One of the problems with the county planning presentation draft proposal is that there was no justification for why these selected sites make sense, except that the state HCD agency would accept that. Expediency is not a good basis for a rationale. What would help would be to show the priority-setting, evaluation scheme. Have the non-selective sites been evaluated and ranked according to a planning criteria? Faced with a zero-sum game, in which cities like Goleta wonder why their sites were included and areas like Hope Ranch excluded, providing a basis for the decisions would be helpful.

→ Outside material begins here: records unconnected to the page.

Lemma own_checksum sum :
  0 ≤ sum ≤ uint_max 32 → (finish_checksum sum + fold_sum 3 sum) mod 65535 = 0.
Proof.
  intros Hs. destruct (fold_sum_spec sum Hs) as (Hr & _ & _). unfold finish_checksum.
  rewrite try_from_ok by (unfold is_uint; lia). cbn [default from_option id].
  replace (65535 - fold_sum 3 sum + fold_sum 3 sum) with 65535 by lia. done.
Qed.

Lemma read_u16_at (l : list Z) (off : nat) z :
  slice off (off + 2) l = Some (to_be_bytes 2 z) → is_u16 z → read_u16 l off = z.
Proof.
  intros Hs Hz. rewrite to_be_2 in Hs. unfold read_u16, byte_at.
  apply slice_Some in Hs as [_ Hs].
  assert (l !! off = Some (z / 256 mod 256) ∧ l !! (off + 1)%nat = Some (z mod 256)) as [-> ->].
  { replace (off + 2 - off)%nat with 2%nat in Hs by lia.
    split; [rewrite <-(Nat.add_0_r off)|]; rewrite <-lookup_drop;
      [rewrite <-(lookup_take_lt _ 2 0) by lia|rewrite <-(lookup_take_lt _ 2 1) by lia];
      by rewrite <-Hs. }
  cbn [default from_option id]. rewrite from_be_2. apply be_2_roundtrip. unfold is_uint in Hz. lia.
Qed.

Lemma ip_checksum_ok t src dst :
  is_u16 t → is_ipv4 src → is_ipv4 dst →
  let c := checksum_ones_complement (ip_header t 0 src dst) in
  is_u16 c ∧ checksum_ones_complement (ip_header t c src dst) = 0.
Proof.
  intros Ht Hs Hd c.
  destruct (ip_header_sum t 0 src dst Ht ltac:(done) Hs Hd) as (Hok0 & _ & _ & H0).
  assert (c = finish_checksum (word_sum (ip_header t 0 src dst))) as Hc.
  { unfold c, checksum_ones_complement. rewrite checksum_words_sum by (done || unfold uint_max; lia).
    done. }
  pose proof (finish_checksum_range (word_sum (ip_header t 0 src dst)) ltac:(unfold uint_max; lia)).
  pose proof (own_checksum (word_sum (ip_header t 0 src dst)) ltac:(unfold uint_max; lia)) as Hown.
  rewrite <-Hc in Hown, H. assert (is_u16 c) as Hcu by (unfold is_uint; lia). split; [done|].
  destruct (ip_header_sum t c src dst Ht Hcu Hs Hd) as (Hok & _ & Hsum & _).
  unfold checksum_ones_complement. rewrite checksum_words_sum, Z.add_0_l, Hsum
    by (done || rewrite ?Hsum; unfold uint_max; lia).
  apply checksum_verifies; unfold uint_max; lia || done.
Qed.

Lemma udp_checksum_ok src dst sp dp n payload :
  is_ipv4 src → is_ipv4 dst → is_u16 sp → is_u16 dp → is_u16 n → bytes_ok payload →
  zlen payload ≤ 65507 →
  let sum := udp_checksum src dst (udp_segment sp dp n 0 payload) in
  let c := if sum =? 0 then 0xFFFF else sum in
  is_u16 c ∧ udp_checksum src dst (udp_segment sp dp n c payload) = 0.
Proof.
  intros Hs Hd Hsp Hdp Hn Hp Hl sum c. pose proof (word_sum_payload payload Hp Hl) as Hws.
  unfold zlen in Hl.
  destruct (udp_segment_sum sp dp n 0 payload Hsp Hdp Hn ltac:(done) Hp) as (Hok0 & Hlen0 & _ & H0).
  pose proof (pseudo_header_range src dst (8 + length payload) Hs Hd ltac:(lia)) as Hph.
  set (total := pseudo_header_sum src dst (8 + length payload) + word_sum (udp_segment sp dp n 0 payload)).
  assert (0 < total ≤ 65535 * 32763) as Htot by (unfold total; lia).
  assert (sum = finish_checksum total) as Hsum.
  { unfold sum, udp_checksum. rewrite Hlen0, checksum_words_sum by (done || unfold uint_max; lia).
    done. }
  pose proof (finish_checksum_range total ltac:(unfold uint_max; lia)) as Hr.
  pose proof (own_checksum total ltac:(unfold uint_max; lia)) as Hown.
  rewrite <-Hsum in Hr, Hown.
  assert (0 ≤ c ≤ 65535 ∧ (c + fold_sum 3 total) mod 65535 = 0) as [Hcr Hcm].
  { unfold c. destruct (Z.eqb_spec sum 0) as [E|E]; [|done]. rewrite E in Hown. split; [lia|].
    rewrite Zplus_mod. change (0xFFFF mod 65535) with 0. rewrite Z.add_0_l, Z.mod_mod by lia.
    exact Hown. }
  assert (is_u16 c) as Hcu by (unfold is_uint; lia). split; [done|].
  destruct (udp_segment_sum sp dp n c payload Hsp Hdp Hn Hcu Hp) as (Hok & Hlen & Hsc & _).
  unfold udp_checksum. rewrite Hlen, checksum_words_sum, Hsc
    by (done || rewrite ?Hsc; unfold uint_max; lia).
  rewrite Z.add_assoc. fold total. apply checksum_verifies; unfold uint_max; lia || done.
Qed.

For example, from a planning perspective, it is difficult to understand the proposed rezone of the Glen Annie Golf Club from agriculture to high density residential. This site is located outside the urban/rural limit line, in a high fire hazard area, on steep slopes in the Santa Ynez foothills. There is no access to the site except through the City of Goleta, with only one point of ingress and egress. Fire and emergency response constraints are very concerning and have been pointed out by the county fire chief.
Good planning matters. In Southern California, historically, new housing was added via sprawl — single-family housing replaced open space, with new houses added at points farther and farther away. It was relatively easy and inexpensive to create new housing. But as the nearby open space disappeared, creating new housing has become more difficult, and the rate of housing creation has fallen.
In Los Angeles and Orange counties, the traffic design was not originally built to accommodate areas of dense housing such as apartment buildings and other multifamily housing. There are limits to how many lanes the county can add to roads. Moreover, as L.A. County continued to grow out, certain major arterial roads (like the 405, the 110, and 10) received more and more traffic from the expanded city. As a result, vehicle-miles-traveled per person and the traffic congestion have become nightmarish.
The point is that the sprawl-based model is a dead end. We should be learning from the experiences of other jurisdictions, not repeating their mistakes. The approach that the City of Goleta is advocating is to rely on infill, that is to build out from within. To develop the existing commercial lots by creating more density and using mixed use development does mean some rezoning and upzoning, as well as other incentives. It means that planning is needed.
In practice, we can add more housing and retain the open spaces, without a destruction of the neighborhoods and community health. Sensitively designed infill that respects context can help reduce congestion by making other travel modes (e.g., biking, walking) more attractive. Planning can preserve the public spaces, walkable settings, and other urban amenities that people appreciate. If Santa Barbara County is going to be able to add housing in a sustainable and non-gimmicky way, we need to have this discussion.
Stuart Kasdin is a councilmember for the City of Goleta.